* **Assigned task**
Please output exactly the part of the records below that opens with the line containing "(* ===== verification/LogBuffer.v ===== *)" and closes with the line containing "(** Thread [t]", both lines included, and nothing else.

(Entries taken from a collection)
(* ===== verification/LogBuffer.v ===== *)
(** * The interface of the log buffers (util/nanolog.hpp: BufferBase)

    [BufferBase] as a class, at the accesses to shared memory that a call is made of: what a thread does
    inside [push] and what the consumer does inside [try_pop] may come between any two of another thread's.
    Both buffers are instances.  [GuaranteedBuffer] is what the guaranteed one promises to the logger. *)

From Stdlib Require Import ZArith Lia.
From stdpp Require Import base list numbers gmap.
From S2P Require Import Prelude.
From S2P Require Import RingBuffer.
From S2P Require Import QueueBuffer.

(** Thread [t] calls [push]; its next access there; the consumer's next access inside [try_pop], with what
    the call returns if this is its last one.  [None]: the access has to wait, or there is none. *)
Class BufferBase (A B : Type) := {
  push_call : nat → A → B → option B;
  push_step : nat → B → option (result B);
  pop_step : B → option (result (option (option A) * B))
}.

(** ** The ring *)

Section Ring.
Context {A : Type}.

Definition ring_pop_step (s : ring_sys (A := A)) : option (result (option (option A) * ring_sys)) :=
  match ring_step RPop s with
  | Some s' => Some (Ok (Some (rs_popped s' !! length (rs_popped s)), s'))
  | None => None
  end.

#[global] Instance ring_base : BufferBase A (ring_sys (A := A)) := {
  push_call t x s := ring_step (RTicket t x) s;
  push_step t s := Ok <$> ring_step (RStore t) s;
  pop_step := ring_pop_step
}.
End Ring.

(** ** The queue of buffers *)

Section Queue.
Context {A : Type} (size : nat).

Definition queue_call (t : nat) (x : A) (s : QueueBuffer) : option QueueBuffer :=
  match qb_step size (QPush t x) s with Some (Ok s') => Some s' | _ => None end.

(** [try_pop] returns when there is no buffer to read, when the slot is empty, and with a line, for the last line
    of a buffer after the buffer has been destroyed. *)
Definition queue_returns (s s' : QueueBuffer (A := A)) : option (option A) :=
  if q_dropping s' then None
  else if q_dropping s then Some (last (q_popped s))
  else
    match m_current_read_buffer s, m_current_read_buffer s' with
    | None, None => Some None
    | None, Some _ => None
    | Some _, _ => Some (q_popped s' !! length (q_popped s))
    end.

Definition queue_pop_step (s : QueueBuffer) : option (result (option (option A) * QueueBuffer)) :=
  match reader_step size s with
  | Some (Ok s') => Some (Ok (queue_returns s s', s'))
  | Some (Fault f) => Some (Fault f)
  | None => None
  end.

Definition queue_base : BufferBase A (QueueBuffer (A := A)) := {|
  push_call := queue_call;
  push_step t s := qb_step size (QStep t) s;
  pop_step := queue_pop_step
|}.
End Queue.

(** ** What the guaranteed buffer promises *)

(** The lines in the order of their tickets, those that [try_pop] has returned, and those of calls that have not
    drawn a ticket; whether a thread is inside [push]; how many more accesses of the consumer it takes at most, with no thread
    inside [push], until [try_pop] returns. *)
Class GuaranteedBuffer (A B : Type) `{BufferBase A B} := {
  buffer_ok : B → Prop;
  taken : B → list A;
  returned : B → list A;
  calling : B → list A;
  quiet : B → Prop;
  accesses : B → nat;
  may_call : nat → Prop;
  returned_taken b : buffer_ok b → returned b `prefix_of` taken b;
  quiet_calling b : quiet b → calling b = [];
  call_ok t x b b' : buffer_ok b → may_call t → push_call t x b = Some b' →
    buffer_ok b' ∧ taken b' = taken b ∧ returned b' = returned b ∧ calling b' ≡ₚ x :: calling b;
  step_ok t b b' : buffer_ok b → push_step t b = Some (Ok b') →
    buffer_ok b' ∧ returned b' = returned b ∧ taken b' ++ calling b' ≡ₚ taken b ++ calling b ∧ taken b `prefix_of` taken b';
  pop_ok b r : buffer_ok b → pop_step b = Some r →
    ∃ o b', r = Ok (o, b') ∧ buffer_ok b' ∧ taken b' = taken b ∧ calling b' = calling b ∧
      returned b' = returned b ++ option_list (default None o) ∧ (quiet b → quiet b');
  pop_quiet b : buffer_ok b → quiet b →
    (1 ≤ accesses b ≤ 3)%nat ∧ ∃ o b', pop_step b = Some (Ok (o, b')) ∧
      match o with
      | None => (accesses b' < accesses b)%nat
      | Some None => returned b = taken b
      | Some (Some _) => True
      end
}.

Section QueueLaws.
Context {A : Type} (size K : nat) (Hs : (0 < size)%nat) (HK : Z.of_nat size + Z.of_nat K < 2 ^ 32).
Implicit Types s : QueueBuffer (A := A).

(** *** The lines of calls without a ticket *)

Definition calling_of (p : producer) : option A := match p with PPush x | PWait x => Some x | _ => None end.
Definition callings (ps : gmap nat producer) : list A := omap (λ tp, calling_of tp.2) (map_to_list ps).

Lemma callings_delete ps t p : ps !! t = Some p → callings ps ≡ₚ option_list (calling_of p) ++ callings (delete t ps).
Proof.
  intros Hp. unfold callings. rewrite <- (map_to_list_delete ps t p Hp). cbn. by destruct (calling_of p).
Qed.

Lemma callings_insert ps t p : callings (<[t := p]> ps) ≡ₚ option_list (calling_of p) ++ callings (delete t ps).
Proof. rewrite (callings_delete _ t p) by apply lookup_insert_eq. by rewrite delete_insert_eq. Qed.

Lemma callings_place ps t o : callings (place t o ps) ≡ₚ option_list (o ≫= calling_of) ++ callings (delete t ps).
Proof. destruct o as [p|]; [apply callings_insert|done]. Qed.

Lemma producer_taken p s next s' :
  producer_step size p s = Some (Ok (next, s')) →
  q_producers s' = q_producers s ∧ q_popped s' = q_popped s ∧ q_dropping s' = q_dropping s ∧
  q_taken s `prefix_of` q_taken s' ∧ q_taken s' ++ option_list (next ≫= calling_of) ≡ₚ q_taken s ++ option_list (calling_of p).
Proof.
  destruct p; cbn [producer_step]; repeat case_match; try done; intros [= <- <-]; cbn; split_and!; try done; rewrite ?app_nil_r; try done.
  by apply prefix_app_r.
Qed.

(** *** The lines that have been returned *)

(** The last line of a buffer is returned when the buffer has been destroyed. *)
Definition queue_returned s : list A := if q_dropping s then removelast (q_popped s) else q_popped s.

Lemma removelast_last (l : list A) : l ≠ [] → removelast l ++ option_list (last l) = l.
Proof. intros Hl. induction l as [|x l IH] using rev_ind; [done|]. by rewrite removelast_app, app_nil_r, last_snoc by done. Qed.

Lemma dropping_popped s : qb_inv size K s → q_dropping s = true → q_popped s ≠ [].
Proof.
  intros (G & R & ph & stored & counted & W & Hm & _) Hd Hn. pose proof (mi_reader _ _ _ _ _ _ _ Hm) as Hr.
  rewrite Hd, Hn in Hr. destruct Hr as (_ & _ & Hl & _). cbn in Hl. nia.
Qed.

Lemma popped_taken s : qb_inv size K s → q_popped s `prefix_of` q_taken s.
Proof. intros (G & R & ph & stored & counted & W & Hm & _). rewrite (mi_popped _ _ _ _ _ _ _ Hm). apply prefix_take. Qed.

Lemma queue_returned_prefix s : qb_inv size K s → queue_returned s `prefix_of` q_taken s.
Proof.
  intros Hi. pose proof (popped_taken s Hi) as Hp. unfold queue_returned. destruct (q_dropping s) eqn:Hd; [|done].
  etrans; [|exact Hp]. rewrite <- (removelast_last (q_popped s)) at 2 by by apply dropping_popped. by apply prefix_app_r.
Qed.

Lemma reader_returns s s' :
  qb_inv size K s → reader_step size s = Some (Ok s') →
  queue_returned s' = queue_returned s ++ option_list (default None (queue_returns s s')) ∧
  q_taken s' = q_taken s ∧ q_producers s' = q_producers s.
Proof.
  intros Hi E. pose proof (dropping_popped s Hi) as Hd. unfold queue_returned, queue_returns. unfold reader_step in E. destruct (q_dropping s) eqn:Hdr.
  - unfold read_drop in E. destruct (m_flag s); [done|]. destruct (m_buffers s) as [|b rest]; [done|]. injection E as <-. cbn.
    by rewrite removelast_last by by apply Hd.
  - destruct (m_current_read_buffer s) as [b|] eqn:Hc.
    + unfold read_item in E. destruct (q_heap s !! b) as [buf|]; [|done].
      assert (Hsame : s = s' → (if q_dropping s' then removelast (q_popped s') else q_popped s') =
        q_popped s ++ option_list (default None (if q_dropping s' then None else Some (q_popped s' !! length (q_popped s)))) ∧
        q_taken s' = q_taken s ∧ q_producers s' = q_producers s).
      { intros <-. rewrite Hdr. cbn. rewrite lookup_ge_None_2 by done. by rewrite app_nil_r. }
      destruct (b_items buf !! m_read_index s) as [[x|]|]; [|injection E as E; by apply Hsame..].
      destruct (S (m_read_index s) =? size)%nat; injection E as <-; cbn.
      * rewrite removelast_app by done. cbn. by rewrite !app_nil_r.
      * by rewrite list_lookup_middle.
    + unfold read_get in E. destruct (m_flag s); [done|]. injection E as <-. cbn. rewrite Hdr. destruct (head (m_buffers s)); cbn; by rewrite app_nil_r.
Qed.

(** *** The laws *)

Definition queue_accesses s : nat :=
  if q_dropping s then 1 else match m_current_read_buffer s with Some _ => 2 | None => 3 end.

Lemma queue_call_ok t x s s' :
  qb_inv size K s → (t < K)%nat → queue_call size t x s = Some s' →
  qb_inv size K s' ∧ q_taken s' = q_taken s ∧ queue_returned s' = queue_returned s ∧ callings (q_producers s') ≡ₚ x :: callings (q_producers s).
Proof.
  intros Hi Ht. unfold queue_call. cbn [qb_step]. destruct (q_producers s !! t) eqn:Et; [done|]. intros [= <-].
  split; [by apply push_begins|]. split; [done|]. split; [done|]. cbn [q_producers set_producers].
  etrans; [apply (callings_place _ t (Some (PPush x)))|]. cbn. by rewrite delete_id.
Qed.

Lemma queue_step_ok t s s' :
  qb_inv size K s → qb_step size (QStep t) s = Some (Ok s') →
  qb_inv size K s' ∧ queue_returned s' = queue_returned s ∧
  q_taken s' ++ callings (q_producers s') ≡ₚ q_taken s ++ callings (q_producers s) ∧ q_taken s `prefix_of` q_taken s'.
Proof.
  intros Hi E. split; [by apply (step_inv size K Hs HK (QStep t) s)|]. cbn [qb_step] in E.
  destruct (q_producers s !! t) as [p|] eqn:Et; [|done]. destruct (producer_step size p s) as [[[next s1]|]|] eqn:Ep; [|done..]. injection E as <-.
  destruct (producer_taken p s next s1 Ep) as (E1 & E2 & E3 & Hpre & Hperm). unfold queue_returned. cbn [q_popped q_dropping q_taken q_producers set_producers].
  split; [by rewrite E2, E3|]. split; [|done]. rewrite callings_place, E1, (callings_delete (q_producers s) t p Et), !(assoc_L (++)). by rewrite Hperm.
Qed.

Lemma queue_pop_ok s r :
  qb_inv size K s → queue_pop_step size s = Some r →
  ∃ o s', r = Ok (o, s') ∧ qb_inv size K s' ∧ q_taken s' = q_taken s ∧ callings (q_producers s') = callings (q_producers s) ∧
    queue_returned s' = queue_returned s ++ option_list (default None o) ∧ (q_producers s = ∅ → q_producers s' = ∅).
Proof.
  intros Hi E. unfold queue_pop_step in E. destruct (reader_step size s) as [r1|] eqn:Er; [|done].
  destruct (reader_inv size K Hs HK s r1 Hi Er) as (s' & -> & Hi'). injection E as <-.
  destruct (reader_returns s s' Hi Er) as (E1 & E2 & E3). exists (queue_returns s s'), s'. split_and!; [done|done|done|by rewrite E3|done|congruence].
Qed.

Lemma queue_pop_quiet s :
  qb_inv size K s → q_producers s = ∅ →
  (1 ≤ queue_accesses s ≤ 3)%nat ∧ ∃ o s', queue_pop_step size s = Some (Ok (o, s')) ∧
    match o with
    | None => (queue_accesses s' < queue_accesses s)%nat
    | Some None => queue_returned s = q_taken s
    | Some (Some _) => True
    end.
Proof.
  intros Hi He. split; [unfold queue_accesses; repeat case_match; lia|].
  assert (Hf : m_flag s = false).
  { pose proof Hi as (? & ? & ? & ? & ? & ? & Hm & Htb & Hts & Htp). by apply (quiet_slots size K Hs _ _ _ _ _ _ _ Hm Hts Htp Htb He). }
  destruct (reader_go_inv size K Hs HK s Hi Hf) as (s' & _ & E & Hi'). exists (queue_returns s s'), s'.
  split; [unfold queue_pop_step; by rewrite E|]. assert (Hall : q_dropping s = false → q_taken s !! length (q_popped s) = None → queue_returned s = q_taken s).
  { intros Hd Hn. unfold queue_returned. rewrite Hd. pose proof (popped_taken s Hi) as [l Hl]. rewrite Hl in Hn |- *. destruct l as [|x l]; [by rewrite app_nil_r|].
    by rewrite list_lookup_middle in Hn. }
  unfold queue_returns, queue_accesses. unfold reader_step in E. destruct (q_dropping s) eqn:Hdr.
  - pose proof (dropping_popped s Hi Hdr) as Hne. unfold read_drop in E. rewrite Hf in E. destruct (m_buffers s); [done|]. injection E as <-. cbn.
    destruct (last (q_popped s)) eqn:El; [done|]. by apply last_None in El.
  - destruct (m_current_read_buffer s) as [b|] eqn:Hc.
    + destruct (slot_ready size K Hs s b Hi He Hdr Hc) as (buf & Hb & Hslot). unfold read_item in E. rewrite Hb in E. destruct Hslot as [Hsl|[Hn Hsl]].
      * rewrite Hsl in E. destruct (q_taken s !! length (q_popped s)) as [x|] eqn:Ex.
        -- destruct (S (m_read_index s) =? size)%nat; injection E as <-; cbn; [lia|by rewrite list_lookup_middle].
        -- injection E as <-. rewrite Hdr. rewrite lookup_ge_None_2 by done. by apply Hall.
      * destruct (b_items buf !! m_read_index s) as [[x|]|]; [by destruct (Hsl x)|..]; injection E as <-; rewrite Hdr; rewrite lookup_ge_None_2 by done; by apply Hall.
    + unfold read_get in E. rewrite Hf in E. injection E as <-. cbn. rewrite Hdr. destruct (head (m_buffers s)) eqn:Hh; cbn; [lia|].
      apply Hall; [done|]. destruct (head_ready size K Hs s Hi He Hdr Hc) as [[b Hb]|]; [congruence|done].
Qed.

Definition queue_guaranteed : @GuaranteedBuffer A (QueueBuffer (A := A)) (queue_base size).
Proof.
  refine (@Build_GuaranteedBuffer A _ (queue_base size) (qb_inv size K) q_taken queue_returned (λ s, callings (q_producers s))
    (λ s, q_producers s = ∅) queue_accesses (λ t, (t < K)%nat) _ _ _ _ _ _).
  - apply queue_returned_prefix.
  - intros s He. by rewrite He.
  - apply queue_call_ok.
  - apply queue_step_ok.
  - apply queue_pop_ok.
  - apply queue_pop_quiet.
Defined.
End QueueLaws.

* * *

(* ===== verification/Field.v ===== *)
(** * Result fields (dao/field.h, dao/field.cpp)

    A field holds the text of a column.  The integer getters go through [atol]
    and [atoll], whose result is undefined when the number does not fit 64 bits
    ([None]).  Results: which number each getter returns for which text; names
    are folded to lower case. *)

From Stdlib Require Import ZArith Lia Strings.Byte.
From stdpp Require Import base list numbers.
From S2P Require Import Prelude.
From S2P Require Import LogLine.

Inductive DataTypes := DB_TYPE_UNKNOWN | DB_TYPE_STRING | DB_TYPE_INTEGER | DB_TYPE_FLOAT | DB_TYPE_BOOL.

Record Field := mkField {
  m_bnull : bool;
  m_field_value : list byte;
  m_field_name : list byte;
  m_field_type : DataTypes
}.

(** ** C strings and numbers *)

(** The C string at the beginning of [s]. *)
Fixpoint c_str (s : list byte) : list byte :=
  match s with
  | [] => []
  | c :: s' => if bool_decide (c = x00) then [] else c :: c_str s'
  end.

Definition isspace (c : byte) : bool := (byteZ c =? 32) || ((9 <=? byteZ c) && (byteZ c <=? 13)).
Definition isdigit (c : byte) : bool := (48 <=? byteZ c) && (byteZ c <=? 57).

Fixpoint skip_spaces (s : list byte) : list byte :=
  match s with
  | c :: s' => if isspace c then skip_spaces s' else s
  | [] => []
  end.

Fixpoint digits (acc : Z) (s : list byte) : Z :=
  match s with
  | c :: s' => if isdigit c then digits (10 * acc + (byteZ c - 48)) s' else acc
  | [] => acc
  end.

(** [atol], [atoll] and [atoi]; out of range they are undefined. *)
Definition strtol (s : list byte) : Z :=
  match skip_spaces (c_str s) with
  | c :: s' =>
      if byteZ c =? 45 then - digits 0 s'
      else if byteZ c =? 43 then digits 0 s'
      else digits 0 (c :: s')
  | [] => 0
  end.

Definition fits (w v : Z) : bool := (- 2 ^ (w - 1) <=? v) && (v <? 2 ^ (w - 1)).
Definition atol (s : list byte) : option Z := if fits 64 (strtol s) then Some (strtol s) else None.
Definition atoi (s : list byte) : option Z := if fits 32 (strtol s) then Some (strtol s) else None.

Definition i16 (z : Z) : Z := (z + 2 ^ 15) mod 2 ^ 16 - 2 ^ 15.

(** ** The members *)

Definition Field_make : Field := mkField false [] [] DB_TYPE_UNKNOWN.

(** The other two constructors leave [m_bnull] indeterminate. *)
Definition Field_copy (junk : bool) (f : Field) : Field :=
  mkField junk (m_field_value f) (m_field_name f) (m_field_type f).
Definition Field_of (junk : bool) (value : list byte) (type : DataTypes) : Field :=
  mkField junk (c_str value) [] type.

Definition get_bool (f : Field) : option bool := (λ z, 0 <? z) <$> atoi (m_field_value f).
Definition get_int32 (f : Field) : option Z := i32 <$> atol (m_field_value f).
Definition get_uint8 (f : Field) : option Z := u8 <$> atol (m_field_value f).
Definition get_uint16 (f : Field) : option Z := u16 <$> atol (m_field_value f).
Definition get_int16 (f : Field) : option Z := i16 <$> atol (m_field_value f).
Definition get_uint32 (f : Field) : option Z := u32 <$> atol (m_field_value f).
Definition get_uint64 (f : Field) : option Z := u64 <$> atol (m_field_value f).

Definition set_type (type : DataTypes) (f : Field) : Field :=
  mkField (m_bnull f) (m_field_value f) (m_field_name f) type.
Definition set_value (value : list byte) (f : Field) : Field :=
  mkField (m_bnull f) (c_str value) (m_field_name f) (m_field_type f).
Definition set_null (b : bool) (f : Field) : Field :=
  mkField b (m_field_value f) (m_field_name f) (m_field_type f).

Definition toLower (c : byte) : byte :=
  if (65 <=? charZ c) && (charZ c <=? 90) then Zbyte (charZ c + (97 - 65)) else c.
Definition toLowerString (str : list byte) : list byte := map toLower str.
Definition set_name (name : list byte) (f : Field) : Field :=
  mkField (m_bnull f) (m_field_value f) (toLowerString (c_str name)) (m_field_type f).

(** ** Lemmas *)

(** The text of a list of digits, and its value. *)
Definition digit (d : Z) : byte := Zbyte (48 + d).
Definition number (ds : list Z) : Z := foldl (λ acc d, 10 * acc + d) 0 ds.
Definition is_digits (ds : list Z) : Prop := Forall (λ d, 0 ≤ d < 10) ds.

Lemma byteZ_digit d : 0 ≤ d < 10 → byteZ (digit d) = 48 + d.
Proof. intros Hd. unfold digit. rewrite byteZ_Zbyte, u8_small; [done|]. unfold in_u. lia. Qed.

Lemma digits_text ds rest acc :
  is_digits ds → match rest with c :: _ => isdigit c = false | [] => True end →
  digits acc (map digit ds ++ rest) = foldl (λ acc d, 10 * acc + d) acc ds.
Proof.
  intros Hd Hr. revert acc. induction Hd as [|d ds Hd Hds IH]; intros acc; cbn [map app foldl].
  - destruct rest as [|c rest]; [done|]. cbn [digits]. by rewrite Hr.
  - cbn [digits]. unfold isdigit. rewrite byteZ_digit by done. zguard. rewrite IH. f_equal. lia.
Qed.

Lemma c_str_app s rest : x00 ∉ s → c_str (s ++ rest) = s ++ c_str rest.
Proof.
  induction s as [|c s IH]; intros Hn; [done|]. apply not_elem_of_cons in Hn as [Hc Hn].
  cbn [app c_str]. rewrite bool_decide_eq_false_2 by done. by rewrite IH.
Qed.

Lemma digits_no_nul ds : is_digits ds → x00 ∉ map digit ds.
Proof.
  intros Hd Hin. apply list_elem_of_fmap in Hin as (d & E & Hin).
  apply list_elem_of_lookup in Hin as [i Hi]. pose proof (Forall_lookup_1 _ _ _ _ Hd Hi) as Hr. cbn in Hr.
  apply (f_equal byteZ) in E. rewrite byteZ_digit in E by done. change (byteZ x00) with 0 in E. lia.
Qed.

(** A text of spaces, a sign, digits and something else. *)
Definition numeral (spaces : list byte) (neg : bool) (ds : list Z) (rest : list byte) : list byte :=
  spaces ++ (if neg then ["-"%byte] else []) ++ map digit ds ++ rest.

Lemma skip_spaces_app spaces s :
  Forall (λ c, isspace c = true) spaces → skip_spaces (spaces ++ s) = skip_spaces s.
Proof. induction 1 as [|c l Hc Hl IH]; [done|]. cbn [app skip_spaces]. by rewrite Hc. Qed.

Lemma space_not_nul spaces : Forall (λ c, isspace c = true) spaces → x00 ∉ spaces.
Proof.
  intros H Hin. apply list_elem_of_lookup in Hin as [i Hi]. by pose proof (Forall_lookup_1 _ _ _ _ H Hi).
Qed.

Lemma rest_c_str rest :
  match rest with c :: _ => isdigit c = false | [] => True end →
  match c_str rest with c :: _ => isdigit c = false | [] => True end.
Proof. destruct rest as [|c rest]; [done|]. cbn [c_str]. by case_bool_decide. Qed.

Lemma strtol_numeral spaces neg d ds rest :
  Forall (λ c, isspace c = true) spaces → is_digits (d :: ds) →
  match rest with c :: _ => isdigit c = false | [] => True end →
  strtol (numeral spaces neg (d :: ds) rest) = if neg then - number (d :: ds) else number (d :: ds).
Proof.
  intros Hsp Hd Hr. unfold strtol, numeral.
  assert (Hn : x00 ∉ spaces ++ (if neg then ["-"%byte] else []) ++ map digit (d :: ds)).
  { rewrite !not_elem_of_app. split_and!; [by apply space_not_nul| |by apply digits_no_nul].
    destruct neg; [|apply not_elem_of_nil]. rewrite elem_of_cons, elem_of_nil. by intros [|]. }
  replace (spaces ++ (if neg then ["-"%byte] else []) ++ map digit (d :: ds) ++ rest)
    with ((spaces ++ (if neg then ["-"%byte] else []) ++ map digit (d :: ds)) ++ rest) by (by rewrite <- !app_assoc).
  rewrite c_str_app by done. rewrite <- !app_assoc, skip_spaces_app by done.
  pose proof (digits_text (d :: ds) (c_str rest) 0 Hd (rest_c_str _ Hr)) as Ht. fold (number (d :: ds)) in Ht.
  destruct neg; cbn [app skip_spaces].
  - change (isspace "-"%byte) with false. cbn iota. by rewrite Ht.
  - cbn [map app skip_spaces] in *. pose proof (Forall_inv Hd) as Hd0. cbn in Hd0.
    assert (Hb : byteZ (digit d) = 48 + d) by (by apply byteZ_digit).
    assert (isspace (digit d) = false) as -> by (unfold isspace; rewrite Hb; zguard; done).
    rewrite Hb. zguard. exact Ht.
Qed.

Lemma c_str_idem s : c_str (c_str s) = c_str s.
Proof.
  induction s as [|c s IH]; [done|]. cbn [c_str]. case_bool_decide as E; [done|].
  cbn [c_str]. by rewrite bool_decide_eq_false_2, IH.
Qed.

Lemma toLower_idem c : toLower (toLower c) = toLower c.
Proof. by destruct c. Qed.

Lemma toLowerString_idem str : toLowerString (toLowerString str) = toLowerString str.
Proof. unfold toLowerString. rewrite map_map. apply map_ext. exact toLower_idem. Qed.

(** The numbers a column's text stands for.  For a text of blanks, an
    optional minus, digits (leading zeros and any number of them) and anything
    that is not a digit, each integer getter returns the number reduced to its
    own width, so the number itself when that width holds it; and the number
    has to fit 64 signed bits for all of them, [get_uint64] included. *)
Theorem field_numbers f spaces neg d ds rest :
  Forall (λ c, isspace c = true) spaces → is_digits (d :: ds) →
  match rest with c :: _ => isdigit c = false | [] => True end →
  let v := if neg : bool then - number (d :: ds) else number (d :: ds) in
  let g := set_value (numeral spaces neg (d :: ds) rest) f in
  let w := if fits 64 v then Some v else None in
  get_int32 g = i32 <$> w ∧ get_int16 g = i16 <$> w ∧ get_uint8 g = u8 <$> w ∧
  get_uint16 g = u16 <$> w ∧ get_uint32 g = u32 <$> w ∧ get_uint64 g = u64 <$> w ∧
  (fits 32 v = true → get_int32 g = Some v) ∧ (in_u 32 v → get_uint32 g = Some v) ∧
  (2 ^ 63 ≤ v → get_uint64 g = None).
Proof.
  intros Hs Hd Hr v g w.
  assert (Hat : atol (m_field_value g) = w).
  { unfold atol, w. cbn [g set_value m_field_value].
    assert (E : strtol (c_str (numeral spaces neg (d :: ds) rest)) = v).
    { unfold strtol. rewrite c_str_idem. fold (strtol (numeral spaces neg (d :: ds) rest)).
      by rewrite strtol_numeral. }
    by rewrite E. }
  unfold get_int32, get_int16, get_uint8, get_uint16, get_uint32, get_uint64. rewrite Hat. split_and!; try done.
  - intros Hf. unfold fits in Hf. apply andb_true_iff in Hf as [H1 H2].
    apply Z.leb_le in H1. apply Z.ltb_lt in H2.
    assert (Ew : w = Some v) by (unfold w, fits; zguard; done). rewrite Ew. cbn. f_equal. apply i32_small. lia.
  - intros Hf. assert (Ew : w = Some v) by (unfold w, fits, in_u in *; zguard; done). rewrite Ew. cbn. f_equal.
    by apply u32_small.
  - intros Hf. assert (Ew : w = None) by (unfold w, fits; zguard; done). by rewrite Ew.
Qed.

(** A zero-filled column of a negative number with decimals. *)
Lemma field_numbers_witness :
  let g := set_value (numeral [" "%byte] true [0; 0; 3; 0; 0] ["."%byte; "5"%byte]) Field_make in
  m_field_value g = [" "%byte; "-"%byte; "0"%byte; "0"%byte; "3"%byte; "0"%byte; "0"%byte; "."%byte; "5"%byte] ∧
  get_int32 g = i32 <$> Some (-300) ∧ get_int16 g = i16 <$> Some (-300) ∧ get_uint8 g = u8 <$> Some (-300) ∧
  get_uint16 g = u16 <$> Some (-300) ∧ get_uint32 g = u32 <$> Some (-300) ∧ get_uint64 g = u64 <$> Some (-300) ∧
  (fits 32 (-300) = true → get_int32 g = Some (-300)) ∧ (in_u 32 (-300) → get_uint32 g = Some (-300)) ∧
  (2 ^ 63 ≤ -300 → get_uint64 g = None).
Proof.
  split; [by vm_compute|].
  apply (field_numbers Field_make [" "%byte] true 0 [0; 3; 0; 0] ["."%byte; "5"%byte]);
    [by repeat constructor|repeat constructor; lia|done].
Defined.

* **Task response**
(* ===== verification/LogBuffer.v ===== *)
(** * The interface of the log buffers (util/nanolog.hpp: BufferBase)

    [BufferBase] as a class, at the accesses to shared memory that a call is made of: what a thread does
    inside [push] and what the consumer does inside [try_pop] may come between any two of another thread's.
    Both buffers are instances.  [GuaranteedBuffer] is what the guaranteed one promises to the logger. *)

From Stdlib Require Import ZArith Lia.
From stdpp Require Import base list numbers gmap.
From S2P Require Import Prelude.
From S2P Require Import RingBuffer.
From S2P Require Import QueueBuffer.

(** Thread [t] calls [push]; its next access there; the consumer's next access inside [try_pop], with what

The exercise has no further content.